Nebel

Ich war es nicht gewohnt, auf etwas hartem zu liegen. Als ich aufwachte, schmerzte mein ganzer Körper. Das war ich noch weniger gewohnt. Ich wusste, menschliche Körper waren vergänglich und schwächer als die unseren, doch hätte ich mit Schmerzen dieses Ausmaßes nie gerechnet. Mir war nie klar gewesen, was Schmerz ist. Jetzt lernte ich ihn kennen. Und es war grauenhaft.

Ich versuchte, mich hochzustemmen, doch entrann meiner Kehle nur ein Wimmern. Ich war schwach. Zu schwach. Stattdessen versuchte ich also meine Augen zu öffnen. Mein Blick war unklar, verschwommen und ich fühlte mich, als würde ich in eine Vision von Runa schauen; alles schien von weiter Ferne zu kommen. Hätte ich gewusst, wie schwach menschliche Körper waren, hätte ich mir eine andere Gestalt ausgesucht.

Doch hätte das irgendwas geändert?

Das erste was ich aber wahr nahm war rot. Alles war rot. Ich realisierte erst später, dass das Rot von der Wand kam, die ich anstarrte. Benommen strich ich darüber. Es war rau. Sandig. Steinig.

Es war also eine rote steinerne Wand. Aber je weiter ich sie anschaute, desto mehr dämmerte mir, dass sie nicht künstlich errichtet worden sein kann. Sie war dafür zu rau und zu uneben. Und ich sah keine Spalten und keinen Mörtel.

Merkwürdig.

Ich lag noch eine Weile so. Sehr auf meinen Atem konzentriert, versuchte ich so ruhig zu bleiben wie möglich. Ich konnte es mir in meinem jetzigen Zustand nicht erlauben, noch schwächer zu sein. Oder schwächer zu wirken. Dadurch ging es mir nach und nach auch besser und meine Sicht wurde allmählich klarer.

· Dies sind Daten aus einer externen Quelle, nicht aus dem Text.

Lemma identity_wins_total a b : owner_hash a <> owner_hash b -> identity_wins a b = negb (identity_wins b a).
Proof.
  intros Ho. unfold identity_wins. destruct (Z.ltb_spec (birth_ms a) (birth_ms b)), (Z.ltb_spec (birth_ms b) (birth_ms a)),
    (Z.eqb_spec (birth_ms a) (birth_ms b)), (Z.eqb_spec (birth_ms b) (birth_ms a)),
    (Z.ltb_spec (owner_hash a) (owner_hash b)), (Z.ltb_spec (owner_hash b) (owner_hash a)); cbn; try done; lia.
Qed.

Lemma address_wins_total a b : owner_hash a <> owner_hash b -> address_wins a b = negb (address_wins b a).
Proof.
  intros Ho. unfold address_wins. rewrite (identity_wins_total a b Ho).
  destruct (Z.ltb_spec (mode_rank (mode b)) (mode_rank (mode a))), (Z.ltb_spec (mode_rank (mode a)) (mode_rank (mode b))),
    (Z.eqb_spec (mode_rank (mode a)) (mode_rank (mode b))), (Z.eqb_spec (mode_rank (mode b)) (mode_rank (mode a)));
    cbn; try done; try lia; by rewrite ?negb_involutive.
Qed.

Section Advertised.
Context (st : AddressState) (eps : list DataEndpoint) (vars : list DataType) (sources : list bytes)
  (caps : LinkCapabilities) (state now : Z).

Abbreviation sent := (advertised_entry (local_address_advertisement st eps vars sources caps state) now).

Lemma advertised_name e : same_name sent e = same_name (local_address st) e.
Proof. done. Qed.
Lemma advertised_address e : same_address sent e = same_address (local_address st) e.
Proof. done. Qed.
Lemma advertised_identity e : identity_wins sent e = identity_wins (local_address st) e.
Proof. done. Qed.
Lemma advertised_wins e : address_wins sent e = address_wins (local_address st) e.
Proof.
  unfold address_wins.
  change (mode sent) with
    (address_mode_from_code (mode_code (mode (local_address st))) (requested_address (local_address st))).
  by rewrite rank_advertised.
Qed.
End Advertised.

(** *** Any state, any clash

    What an advertisement does to the own identity, whatever the book holds for others. *)

(** The own address is somebody's, and there is room for four more records. *)
Definition placed (st : AddressState) : Prop := is_Some (address_by_value st !! address (local_address st)).
Definition roomy (n : nat) (st : AddressState) : Prop :=
  Z.of_nat (size (address_book st) + n) + 2 < u32_max /\ Z.of_nat (size (address_by_value st) + n) < u32_max.

Lemma roomy_left n st : roomy n st -> room_left st.
Proof. unfold roomy, room_left. lia. Qed.

Lemma registered_placed st : registered st -> placed st.
Proof. intros [_ H _]. by eexists. Qed.

(** The claim to name and address, without these. *)
Definition same_claim (e e' : AddressBookEntry) : Prop :=
  requested_address e' = requested_address e /\ mode e' = mode e /\ birth_ms e' = birth_ms e /\ owner_hash e' = owner_hash e.

Lemma identity_wins_claim a b a' b' : same_claim a a' -> same_claim b b' -> identity_wins a' b' = identity_wins a b.
Proof. unfold identity_wins. by intros (_ & _ & -> & ->) (_ & _ & -> & ->). Qed.

Lemma address_wins_claim a b a' b' : same_claim a a' -> same_claim b b' -> address_wins a' b' = address_wins a b.
Proof.
  intros Ha Hb. unfold address_wins. rewrite (identity_wins_claim a b a' b' Ha Hb).
  destruct Ha as (_ & -> & _), Hb as (_ & -> & _). done.
Qed.

(** The own identity after an advertisement of [remote]. *)
Definition yielded (remote l l' : AddressBookEntry) : Prop :=
  same_claim l l' /\
  (if same_name remote l && identity_wins remote l then hostname l' <> hostname l /\ address l' = address l
   else if same_address remote l && address_wins remote l then hostname l' = hostname l /\ address l' <> address l
   else l' = l).

Lemma size_insert_one {K V} `{Countable K} (m : gmap K V) k v : (size (<[k := v]> m) <= S (size m))%nat.
Proof. rewrite map_size_insert. destruct (m !! k); cbn; lia. Qed.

„Iss," ertönte plötzlich eine Stimme hinter mir. Ich drehte mich langsam um, sodass man mir meine Schmerzen nicht allzu gut ansah. Also ich meinen Kopf in die Richtung gedreht hatte, sah ich als erstes eine Gestalt. Sie war ganz in Rüstung gekleidet und hatte das Visier runtergeklappt. Es war unmöglich das Gesicht zu sehen, geschweige denn zu bestimmen, welcher Rasse die Gestalt angehörte. Das einzige, was ich feststellen konnte, war, dass die Gestalt weiblich war. Sie hatte eine sehr schlanke und großgewachsene Figur. Ihre Stimme war rau wie ihr Tonfall, aber jung. Wäre sie ein Mensch gewesen, hätte sie nicht älter als dreißig sein können.

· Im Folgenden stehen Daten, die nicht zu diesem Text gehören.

(* ===== verification/P2pStream.v ===== *)
(** * Point-to-point messages and streams (src/src/router.rs)

    Messages to a port of a board, and streams between two boards: a session at
    each end, opened by a handshake of two segments, used by sequenced data and
    closed by either end.  What the rest of the router answers to a packet handed
    over for transmission, and what the application's handlers answer, are
    parameters; both kinds of call are recorded in the order they are made. *)

From stdpp Require Import gmap.
From S2P Require Import Prelude Schema Packet SchemaRegistry SchemaMerge OrdMap DiscoveryWire DiscoveryCodec AddressBook P2pCodec.

Open Scope Z_scope.

(** ** Sessions *)

Record P2pStreamSession : Type := {
  peer_hostname : Name;
  peer_address : NodeAddress;
  local_port : P2pPort;
  peer_port : P2pPort;
  peer_stream_id : P2pStreamId;
  next_sequence : Z;
  connected : bool;
  peer_address_bound : bool;
}.

Inductive P2pStreamEventKind : Type := Accepted | Connected | Data | Closed | Reset.

#[export] Instance P2pStreamEventKind_eq_dec : EqDecision P2pStreamEventKind.
Proof. solve_decision. Defined.

Record P2pStreamEvent : Type := {
  ev_kind : P2pStreamEventKind;
  ev_stream_id : P2pStreamId;
  ev_peer_stream_id : P2pStreamId;
  ev_sequence : Z;
  ev_peer_hostname : Name;
  ev_peer_address : NodeAddress;
  ev_local_port : P2pPort;
  ev_peer_port : P2pPort;
  ev_payload : bytes;
}.

(** A handler that the application installed, by its identity. *)
Abbreviation Handler := nat.

Inductive P2pAction : Type :=
| Transmit (p : Packet) (target : Z)
| HandleMessage (h : Handler) (m : P2pDecoded)
| HandleEvent (h : Handler) (e : P2pStreamEvent).

Record P2pState : Type := {
  board : AddressState;
  announcers : Announcers;
  p2p_port_handlers : gmap P2pPort (list Handler);
  p2p_stream_handlers : gmap P2pPort (list Handler);
  p2p_stream_sessions : gmap P2pStreamId P2pStreamSession;
  next_p2p_stream_id : P2pStreamId;
  nonce_counter : Z;
  actions : list P2pAction;
}.

Definition set_sessions (sessions : gmap P2pStreamId P2pStreamSession) (next : P2pStreamId) (st : P2pState) : P2pState :=
  {| board := board st; announcers := announcers st; p2p_port_handlers := p2p_port_handlers st;
     p2p_stream_handlers := p2p_stream_handlers st; p2p_stream_sessions := sessions; next_p2p_stream_id := next;
     nonce_counter := nonce_counter st; actions := actions st |}.
Definition set_handlers (ports streams : gmap P2pPort (list Handler)) (st : P2pState) : P2pState :=
  {| board := board st; announcers := announcers st; p2p_port_handlers := ports; p2p_stream_handlers := streams;
     p2p_stream_sessions := p2p_stream_sessions st; next_p2p_stream_id := next_p2p_stream_id st;
     nonce_counter := nonce_counter st; actions := actions st |}.
Definition set_nonce (n : Z) (st : P2pState) : P2pState :=
  {| board := board st; announcers := announcers st; p2p_port_handlers := p2p_port_handlers st;
     p2p_stream_handlers := p2p_stream_handlers st; p2p_stream_sessions := p2p_stream_sessions st;
     next_p2p_stream_id := next_p2p_stream_id st; nonce_counter := n; actions := actions st |}.
Definition act (a : P2pAction) (st : P2pState) : P2pState :=
  {| board := board st; announcers := announcers st; p2p_port_handlers := p2p_port_handlers st;
     p2p_stream_handlers := p2p_stream_handlers st; p2p_stream_sessions := p2p_stream_sessions st;
     next_p2p_stream_id := next_p2p_stream_id st; nonce_counter := nonce_counter st; actions := actions st ++ [a] |}.

(** ** Steps

    A step fails with a panic ([None]) where the source does: a router whose role
    has no local services has no tables to look in. *)

Definition p2p (A : Type) : Type := P2pState -> option (result A * P2pState).

#[export] Instance p2p_ret : MRet p2p := fun A a st => Some (Ok a, st).
#[export] Instance p2p_bind : MBind p2p := fun A B f m st =>
  match m st with
  | None => None
  | Some (Err e, st) => Some (Err e, st)
  | Some (Ok a, st) => f a st
  end.

Definition lift {A} (r : result A) : p2p A := fun st => Some (r, st).
Definition fails {A} (e : TelemetryError) : p2p A := lift (Err e).
Definition gets {A} (f : P2pState -> A) : p2p A := fun st => Some (Ok (f st), st).
Definition modify (f : P2pState -> P2pState) : p2p unit := fun st => Some (Ok tt, f st).
Definition panic {A} : p2p A := fun _ => None.

(** [local_services.as_ref().expect("local services enabled")]. *)
Definition services : p2p unit := fun st => if local_services (board st) then Some (Ok tt, st) else None.

(** Of the [u32::MAX] rounds of the source as many as there are sessions and one more
    find an id; [0] is answered when all the ids are in use. *)
Fixpoint stream_id_loop (fuel : nat) (sessions : gmap P2pStreamId P2pStreamSession) (next : P2pStreamId)
    : P2pStreamId * P2pStreamId :=
  match fuel with
  | O => (0, next)
  | S fuel =>
      let id := Z.max next 1 in
      let next := Z.max (wrap32 (next + 1)) 1 in
      if bool_decide (sessions !! id = None) then (id, next) else stream_id_loop fuel sessions next
  end.

Definition allocate_p2p_stream_id : p2p P2pStreamId :=
  _ ← services;
  st ← gets id;
  let sessions := p2p_stream_sessions st in
  let '(id, next) := stream_id_loop (Z.to_nat (Z.min u32_max (1 + Z.of_nat (size sessions)))) sessions (next_p2p_stream_id st) in
  _ ← modify (set_sessions sessions next);
  mret id.

Definition insert_session (id : P2pStreamId) (s : P2pStreamSession) : p2p unit :=
  modify (fun st => set_sessions (<[id := s]> (p2p_stream_sessions st)) (next_p2p_stream_id st) st).
Definition remove_session (id : P2pStreamId) : p2p unit :=
  modify (fun st => set_sessions (delete id (p2p_stream_sessions st)) (next_p2p_stream_id st) st).

Definition p2p_target_address_bound (st : AddressState) (announcers : Announcers) (peer : AddressBookEntry) : option bool :=
  match address_book st !! hostname peer with
  | Some current => if bool_decide (current = peer) then Some true else None
  | None =>
      let compact := sender_address_u32 (hostname peer) in
      if (address peer =? compact) && bool_decide (hostname_for_address st announcers compact = Some (hostname peer))
      then Some false else None
  end.

Definition p2p_session_tuple_matches (book : gmap Name AddressBookEntry) (s : P2pStreamSession) (m : P2pDecoded) : bool :=
  let address_matches :=
    if peer_address_bound s then peer_address s =? source_address m
    else match book !! peer_hostname s with Some known => address known =? source_address m | None => true end in
  bool_decide (peer_hostname s = source_hostname m) && address_matches && (peer_port s =? source_port m)
  && (local_port s =? destination_port m).

(** The session of a segment that does not name it: the first in the order of ids. *)
Definition is_session_of (m : P2pDecoded) (f : P2pStreamDecoded) (s : P2pStreamSession) : bool :=
  (peer_stream_id s =? source_stream_id f) && (local_port s =? destination_port m)
  && (peer_port s =? source_port m) && (peer_address s =? source_address m)
  && bool_decide (peer_hostname s = source_hostname m).

Definition find_session (sessions : gmap P2pStreamId P2pStreamSession) (m : P2pDecoded) (f : P2pStreamDecoded)
    : option P2pStreamId :=
  fst <$> List.find (fun e => is_session_of m f (snd e)) (entries sessions).

(** A segment may use a session if it comes from the board and ports it is with, and
    from the stream it is with once that is known. *)
Definition session_bound (book : gmap Name AddressBookEntry) (sessions : gmap P2pStreamId P2pStreamSession)
    (id : P2pStreamId) (m : P2pDecoded) (f : P2pStreamDecoded) : bool :=
  match sessions !! id with
  | Some s => p2p_session_tuple_matches book s m
              && ((peer_stream_id s =? 0) || (peer_stream_id s =? source_stream_id f))
  | None => false
  end.

Record PendingP2pStreamEvent : Type := { pending_handlers : list Handler; pending_event : P2pStreamEvent }.

(** Where a reply goes, and the reply. *)
Definition Reply : Type := AddressBookEntry * P2pPort * P2pPort * bytes.

(** The entry of a peer to answer: its record, or what its frame says. *)
Definition peer_entry (st : P2pState) (n : Name) (a : NodeAddress) (now : Z) : AddressBookEntry :=
  match address_book (board st) !! n with
  | Some e => e
  | None => {| hostname := n; address := a; requested_address := a; mode := ModeDynamic; birth_ms := now;
               owner_hash := sender_hash n; last_seen_ms := now |}
  end.

Definition stream_handlers_of (st : P2pState) (port : P2pPort) : list Handler :=
  default [] (p2p_stream_handlers st !! port).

Ich blickte also auf den Boden. Meine Zelle wurde von Gitterstäben eingegrenzt. Aber zwischen zweien hatte man eine kleine Klappe eingebaut. Man hatte mir wohl Essen und eine Schale Wasser dadurch reingeschoben. Ich hatte es nicht gehört.

„Iss, hab ich gesagt," wiederholte die Gestalt.

Was erlaubte sie sich eigentlich so mit mir zu reden?

Ich schaute sie noch ein paar Momente an. Sie stand stramm mit einem Speer in der Hand vor meiner Zelle, als würde sie mich damit zwingen, das Brot und das gekochte Gemüse runterzuwirgen, sollte ich es nicht freiwillig tun. Und dabei konnte ich nicht mal ihr Gesicht sehen.

Und dann kam mir auf einmal ein anderer Gedanke, der mein Herz kurz stehen lassen ließ.

Sie müssen wissen, dass ich keine Magie mehr besitze.

Ich spürte... nichts. Keine andere Magie. Hätten sie gedacht, dass ich noch Kräfte besitze, hätten sie mich nie in eine gewöhnliche Zelle gesperrt. Und meine Wärterin hätte vielleicht nie so mit mir gesprochen.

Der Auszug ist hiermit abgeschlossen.